Every line of the records below from the line with "pose proof (updateState_amplitude" up to and including the line with "Hline) as (Hs & Hse & He)." must be reproduced exactly, and no line outside that range.
━━━━━━━━━━━━━━━━━━━━━━━━━━━━━━
(** The target of a frame: idle, or half an average above the threshold;
    the clamp against [MAX_AMPLITUDE] leaves it as it is. *)
Lemma nextTargetAmplitude_bounds :
  forall avg : number,
    (forall a, avg = Some a -> a <= 255) ->
    (15 # 2) <= AudioVisualizer.nextTargetAmplitude avg <= (255 # 2)
    /\ (AudioVisualizer.nextTargetAmplitude avg
          = AudioVisualizer.IDLE_AMPLITUDE
        \/ AudioVisualizer.nextTargetAmplitude avg <= (255 # 2))
    /\ forall a, avg = Some a -> AudioVisualizer.isActive avg = true ->
         Qmin AudioVisualizer.MAX_AMPLITUDE (a * (5 # 10)) == a * (5 # 10)
         /\ AudioVisualizer.nextTargetAmplitude avg
            == a * (5 # 10).
Proof.
  intros avg Hle.
  unfold AudioVisualizer.nextTargetAmplitude, AudioVisualizer.IDLE_AMPLITUDE,
    AudioVisualizer.MAX_AMPLITUDE.
  destruct avg as [a|].
  - specialize (Hle a eq_refl).
    assert (Hmin : Qmin 300 (a * (5 # 10)) == a * (5 # 10))
      by (apply Q.min_r; lra).
    destruct (AudioVisualizer.isActive (Some a)) eqn:Hact.
    + cbn in Hact. apply Qltb_true in Hact.
      unfold AudioVisualizer.NOISE_THRESHOLD in Hact.
      split; [split; lra|]. split; [right; lra|].
      intros a0 Ha0 _. injection Ha0 as <-. split; exact Hmin.
    + split; [split; lra|]. split; [now left|].
      intros a0 _ Habs. discriminate Habs.
  - split; [split; lra|]. split; [now left|].
    intros a0 Ha0. discriminate Ha0.
Qed.

(** One frame keeps the base amplitude between 7.5 and 127.5. *)
Lemma updateState_amplitude :
  forall (st : AudioVisualizer.AnimationState) (dataArray : list Z),
    Forall (fun b => (b <= 255)%Z) dataArray ->
    (15 # 2) <= AudioVisualizer.baseAmplitude st <= (255 # 2) ->
    (15 # 2) <= AudioVisualizer.baseAmplitude
                  (AudioVisualizer.updateState st dataArray) <= (255 # 2).
Proof.
  intros st dataArray Hall Hbase.
  destruct (nextTargetAmplitude_bounds (AudioVisualizer.average dataArray))
    as (Ht & _).
  { intros a Ha. now apply average_le_255 with dataArray. }
  cbn [AudioVisualizer.updateState AudioVisualizer.baseAmplitude].
  set (t := AudioVisualizer.nextTargetAmplitude _) in *.
  set (b := AudioVisualizer.baseAmplitude st) in *.
  split; lra.
Qed.

Lemma runFrames_amplitude :
  forall (frames : list (list Z)) (st : AudioVisualizer.AnimationState),
    Forall (Forall (fun b => (b <= 255)%Z)) frames ->
    (15 # 2) <= AudioVisualizer.baseAmplitude st <= (255 # 2) ->
    (15 # 2) <= AudioVisualizer.baseAmplitude
                  (AudioVisualizer.runFrames frames st) <= (255 # 2).
Proof.
  unfold AudioVisualizer.runFrames.
  induction frames as [|d ds IH]; intros st Hall Hbase.
  - exact Hbase.
  - cbn [fold_left]. inversion Hall as [|? ? Hd Hds]; subst.
    apply IH; [assumption|]. now apply updateState_amplitude.
Qed.

(** C9. With every frequency byte at most 255, in every frame the average
    is at most 255, the target amplitude is the idle amplitude or at most
    127.5, the clamp against [MAX_AMPLITUDE] does not bind, and the base
    amplitude, which starts at 10, stays in [7.5, 127.5] after any
    sequence of frames. *)
Theorem amplitude_stays_bounded :
  forall (frames : list (list Z)) (dataArray : list Z),
    Forall (Forall (fun b => (b <= 255)%Z)) frames ->
    Forall (fun b => (b <= 255)%Z) dataArray ->
    let st := AudioVisualizer.runFrames frames
                AudioVisualizer.initialAnimationState in
    let st' := AudioVisualizer.updateState st dataArray in
    (15 # 2) <= AudioVisualizer.baseAmplitude st <= (255 # 2)
    /\ (15 # 2) <= AudioVisualizer.baseAmplitude st' <= (255 # 2)
    /\ (AudioVisualizer.targetAmplitude st' = AudioVisualizer.IDLE_AMPLITUDE
        \/ AudioVisualizer.targetAmplitude st' <= (255 # 2))
    /\ forall a, AudioVisualizer.average dataArray = Some a ->
         a <= 255
         /\ (AudioVisualizer.active st' = true ->
             Qmin AudioVisualizer.MAX_AMPLITUDE (a * (5 # 10))
               == a * (5 # 10)
             /\ AudioVisualizer.targetAmplitude st' == a * (5 # 10)).
Proof.
  intros frames dataArray Hframes Hdata. cbv zeta.
  assert (Hinit : (15 # 2) <= AudioVisualizer.baseAmplitude
                                AudioVisualizer.initialAnimationState
                  <= (255 # 2)).
  { cbn. unfold AudioVisualizer.IDLE_AMPLITUDE. split; lra. }
  pose proof (runFrames_amplitude frames _ Hframes Hinit) as Hst.
  pose proof (updateState_amplitude _ dataArray Hdata Hst) as Hst'.
  assert (Havg : forall a, AudioVisualizer.average dataArray = Some a ->
                           a <= 255).
  { intros a Ha. now apply average_le_255 with dataArray. }
  destruct (nextTargetAmplitude_bounds _ Havg) as (_ & Htarget & Hclamp).
  split; [exact Hst|]. split; [exact Hst'|]. split; [exact Htarget|].
  intros a Ha. split; [now apply Havg|].
  cbn [AudioVisualizer.updateState AudioVisualizer.active
       AudioVisualizer.targetAmplitude].
  intro Hact. now apply Hclamp.
Qed.

Lemma amplitude_stays_bounded_witness :
  (15 # 2) <= AudioVisualizer.baseAmplitude
                (AudioVisualizer.runFrames [[255; 255]%Z; [0; 0]%Z]
                   AudioVisualizer.initialAnimationState) <= (255 # 2).
Proof.
  refine (proj1 (amplitude_stays_bounded [[255; 255]%Z; [0; 0]%Z]
                   [255; 255]%Z _ _)).
  - repeat constructor; lia.
  - repeat constructor; lia.
Defined.

(** ** AudioVisualizer: the ends of the curves *)

(** For a line of the frame the band average is a number, whatever the
    length of the buffer. *)
Lemma freqAvg_is_number :
  forall (dataArray : list Z) (lineIndex : Z),
    (0 <= lineIndex < AudioVisualizer.NUM_LINES)%Z ->
    exists a, AudioVisualizer.freqAvg dataArray lineIndex = Some a.
Proof.
  intros dataArray lineIndex Hline.
  destruct (band_bounds lineIndex (AudioVisualizer.bufferLength dataArray)
              Hline) as (Hs & Hse & He).
  { unfold AudioVisualizer.bufferLength; lia. }
  unfold AudioVisualizer.freqAvg, AudioVisualizer.freqSum.
  destruct (sumRange_in_range dataArray _ _ Hs Hse He) as (s & Hsum & _).
  rewrite Hsum. eexists; reflexivity.
Qed.

Section CurveEnds.
Local Open Scope R_scope.

Variable st : AudioVisualizer.AnimationState.
Variable dataArray : list Z.
Variable width height : Z.

Lemma tOf_first : AudioVisualizer.tOf 0 = 0.
Proof. unfold AudioVisualizer.tOf, AudioVisualizer.points. lra. Qed.
(** The qualifier's own ['='] is its last unit but for the value, so the
    pattern cannot start in a text without ['='] before a qualifier. *)
Lemma PLATFORM_REGEX_not_before {R} input (w : list N) tail c (k : cont R) :
  w ≠ [] → without 61 w = true →
  m PLATFORM_REGEX input (w ++ JS.lit "--platform=" ++ tail) c k = None.
Proof.
  intros Hne Hw. unfold PLATFORM_REGEX. rewrite m_Seq. cbn [Lit].
  rewrite lit_exact.
  destruct (strip _ _) as [s'|] eqn:E; [|done]. exfalso.
  apply strip_Some in E. apply (f_equal (λ l, l !! 10)) in E.
  change ((JS.lit "--platform=" ++ s') !! 10) with (Some 61%N) in E.
  destruct (decide (10 < length w)) as [Hlt|Hge].
  - rewrite lookup_app_l in E by done. by apply without_lookup in E.
  - rewrite lookup_app_r in E by lia.
    assert (length w ≠ 0) by (by destruct w).
    assert (10 - length w < 10) as Hj by lia.
    rewrite lookup_app_l in E by (change (length (JS.lit "--platform=")) with 11; lia).
    revert E Hj. generalize (10 - length w). intros j E Hj.
    do 10 (destruct j as [|j]; [done|]). lia.
Qed.

Lemma PLATFORM_REGEX_search input p v rest :
  without 61 p = true →
  run_of JS.nonSpace v = true → head_in JS.nonSpace rest = false →
  exec_loop PLATFORM_REGEX input [] (p ++ JS.lit "--platform=" ++ v ++ rest) =
  Some (MatchResult p (JS.lit "--platform=" ++ v) (Some v) rest).
Proof.
  intros Hp Hv Hrest. rewrite exec_loop_skip.
  - erewrite exec_loop_here; [|by apply PLATFORM_REGEX_here].
    rewrite (app_assoc (JS.lit "--platform=") v rest). by rewrite take_front.
  - intros p1 p2 -> Hp2. apply PLATFORM_REGEX_not_before; [done|].
    rewrite without_app in Hp. by apply andb_prop in Hp as [_ Hp].
Qed.

Lemma platformOf_found p v rest :
  without 61 p = true →
  run_of JS.nonSpace v = true → head_in JS.nonSpace rest = false →
  platformOf (p ++ JS.lit "--platform=" ++ v ++ rest)
    = span (λ c, negb (c =? 61)%N) v.
Proof.
  intros Hp Hv Hrest.
  unfold platformOf, match_g. cbn [match_loop].
  rewrite PLATFORM_REGEX_search by done. cbn [matched after].
  set (others := match JS.lit "--platform=" ++ v with [] => _ | _ => _ end).
  change (js_index ((JS.lit "--platform=" ++ v) :: others) 0)
    with (Some (JS.lit "--platform=" ++ v)).
  change (default [] (Some (JS.lit "--platform=" ++ v)))
    with (JS.lit "--platform" ++ 61%N :: v).
  rewrite split_app by done.
  pose proof (split_head 61 v) as Hhead.
  destruct (JS.split 61 v) as [|piece pieces]; [done|].
  simpl in Hhead. by injection Hhead as ->.
Qed.

End Found.

(** ** Lines as they are written *)

Module Written.

Import RegExpFacts Patterns Scan Plain Pieces Found.

Lemma nonSpace_notLT s : forallb JS.nonSpace s = true → forallb notLT s = true.
Proof.
  induction s as [|a s IH]; simpl; [done|].
  intros [Ha Hs]%andb_prop. rewrite IH by done.
  unfold JS.nonSpace, JS.isSpace, notLT in *.
  destruct (JS.isLineTerminator a); [|done]. by rewrite orb_true_r in Ha.
Qed.

Lemma FROM_REGEX_scans line : js_match FROM_REGEX line = directive "FROM" line.
Proof. by apply (anchored_scans "F" "ROM"). Qed.

Lemma ARG_REGEX_scans line : js_match ARG_REGEX line = directive "ARG" line.
Proof. by apply (anchored_scans "A" "RG"). Qed.

(** The table after [ARG name=value], written with any indentation and
    gap, name and value without spaces or ['=']. *)
Lemma parseArg_written indent gap name value trailer tbl :
  forallb JS.isSpace indent = true →
  run_of JS.isSpace gap = true →
  forallb JS.nonSpace name = true → without 61 name = true →
  forallb JS.nonSpace value = true → without 61 value = true →
  head_in notLT trailer = false →
  parseArg (indent ++ JS.lit "ARG" ++ gap ++ name ++ 61%N :: value ++ trailer) tbl
  = <[name := Some value]> tbl.
Proof.
  intros Hindent Hgap Hname Hname' Hvalue Hvalue' Htrailer.
  assert (forallb JS.nonSpace (name ++ 61%N :: value) = true) as Htext.
  { rewrite forallb_app. simpl. by rewrite Hname, Hvalue. }
  rewrite parseArg_assignment. unfold argAssignment.
  rewrite ARG_REGEX_scans.
  replace (name ++ 61%N :: value ++ trailer)
    with ((name ++ 61%N :: value) ++ trailer) by (by rewrite <- app_assoc).
  rewrite directive_written; [|done|done|done|by apply nonSpace_notLT| |done].
  2:{ pose proof (nonSpace_head _ Htext) as Hh. by destruct name. }
  cbn [group1 default]. unfold id. rewrite trim_unchanged by done.
  rewrite split_app, split_unsplit by done. done.
Qed.
(** * AzureOpenAIAgent: session orchestration over the Azure OpenAI backend

    A shallow embedding of [AzureOpenAIAgent] (the TypeScript class that
    follows the shell installer in [src/OpenCode/install.sh]): the token
    estimate, the history truncation, the multi-turn query, and the
    [startSession] driver with its fallback handler.

    Conventions.
    - JavaScript arrays are objects: two references to one array see each
      other's [push] and [unshift].  The arrays of conversation messages live
      in a store ([arrays]) and are named by references ([ArrayRef]).
    - Every function of the class that awaits or mutates is a computation
      [M A]: it takes the world, and returns a value or a thrown error,
      together with the world it leaves behind.
    - The collaborators the class imports (prompt builders, the response
      processor, the error classifiers, [fetch], the settings loader) live
      in other modules; they are the fields of [Collaborators] and every
      theorem holds for all of them.
    - Integers that the code keeps in JavaScript numbers are [Z]; the two
      products with the constants [0.7] and [0.3] are computed in binary64
      ([SpecFloat]), as the engine computes them.  [logger] calls are
      omitted: they do not change any value the code reads. *)

From Stdlib Require Import ZArith String Ascii List Bool Lia SpecFloat.
From stdpp Require Import base option list strings pretty gmap.

Local Open Scope string_scope.
Local Open Scope list_scope.
Local Open Scope Z_scope.

(** ** Constants *)

Definition DEFAULT_AZURE_API_VERSION : string := "2024-10-21".
Definition CHARS_PER_TOKEN_ESTIMATE : Z := 4.
Definition MAX_AZURE_CONTEXT_TOKENS : Z := 128000.

(** ** Data model *)

(** [ConversationMessage] of [worker-types]: [{role, content}], the role being
    ['user'] or ['assistant']. *)
Inductive Role := user | assistant.

Record ConversationMessage := mkMsg { role : Role; content : string }.

(** [OpenAIMessage]: the role may also be ['system']. *)
Inductive OpenAIRole := oa_system | oa_user | oa_assistant.

Record OpenAIMessage := mkOA { oa_role : OpenAIRole; oa_content : string }.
━━━━━━━━━━━━━━━━━━━━━━━━━━━━━━
* EXERCISE SOLUTION
  pose proof (updateState_amplitude _ dataArray Hdata Hst) as Hst'.
  assert (Havg : forall a, AudioVisualizer.average dataArray = Some a ->
                           a <= 255).
  { intros a Ha. now apply average_le_255 with dataArray. }
  destruct (nextTargetAmplitude_bounds _ Havg) as (_ & Htarget & Hclamp).
  split; [exact Hst|]. split; [exact Hst'|]. split; [exact Htarget|].
  intros a Ha. split; [now apply Havg|].
  cbn [AudioVisualizer.updateState AudioVisualizer.active
       AudioVisualizer.targetAmplitude].
  intro Hact. now apply Hclamp.
Qed.

Lemma amplitude_stays_bounded_witness :
  (15 # 2) <= AudioVisualizer.baseAmplitude
                (AudioVisualizer.runFrames [[255; 255]%Z; [0; 0]%Z]
                   AudioVisualizer.initialAnimationState) <= (255 # 2).
Proof.
  refine (proj1 (amplitude_stays_bounded [[255; 255]%Z; [0; 0]%Z]
                   [255; 255]%Z _ _)).
  - repeat constructor; lia.
  - repeat constructor; lia.
Defined.

(** ** AudioVisualizer: the ends of the curves *)

(** For a line of the frame the band average is a number, whatever the
    length of the buffer. *)
Lemma freqAvg_is_number :
  forall (dataArray : list Z) (lineIndex : Z),
    (0 <= lineIndex < AudioVisualizer.NUM_LINES)%Z ->
    exists a, AudioVisualizer.freqAvg dataArray lineIndex = Some a.
Proof.
  intros dataArray lineIndex Hline.
  destruct (band_bounds lineIndex (AudioVisualizer.bufferLength dataArray)
              Hline) as (Hs & Hse & He).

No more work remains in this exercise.